• **Stored items**
========================

(** *** What a successful call builds *)

Lemma setUpMatrix_built MAX_LEDS host s :
  isMatrix (setUpMatrix MAX_LEDS host s) = true ->
  let mw := fst (matrix_bounds (panel s)) in
  let mh := snd (matrix_bounds (panel s)) in
  let total := getLengthTotal mw mh (_length s) in
  bounds_error MAX_LEDS mw mh = false
  /\ exists t,
       (customMappingTable s = Some t
        \/ (customMappingTable s = None /\ t = replicate (Z.to_nat total) 0))
       /\ setUpMatrix MAX_LEDS host s =
          {| isMatrix := true;
             panel := panel s;
             panels := panels s;
             _length := _length s;
             maxWidth := mw;
             maxHeight := mh;
             customMappingTable :=
               Some (fst (scan (load_gaps host (mw * mh))
                               (fill_table t (mw * mh) total)
                               (matrix_cells mw (panel s))));
             customMappingSize := total;
             segmentResets := segmentResets s |}.
Proof.
  cbv zeta. unfold setUpMatrix.
  destruct (isMatrix s) eqn:Hm; cbn [negb]; [| congruence].
  destruct (bounds_error MAX_LEDS _ _) eqn:Hb; [cbn; discriminate |].
  intros Hres. split; [reflexivity |].
  destruct (customMappingTable s) as [t |] eqn:Ht.
  - exists t. split; [now left | reflexivity].
  - destruct (tableAlloc host); [| cbn in Hres; discriminate].
    eexists. split; [right; split; reflexivity | reflexivity].
Qed.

========================

• **Work order**
For this exercise, output exactly the lines above from the line with "panels := panels s;" to the line with "customMappingSize := total;", counting both, and leave out the rest.

• **Completed task**
             panels := panels s;
             _length := _length s;
             maxWidth := mw;
             maxHeight := mh;
             customMappingTable :=
               Some (fst (scan (load_gaps host (mw * mh))
                               (fill_table t (mw * mh) total)
                               (matrix_cells mw (panel s))));
             customMappingSize := total;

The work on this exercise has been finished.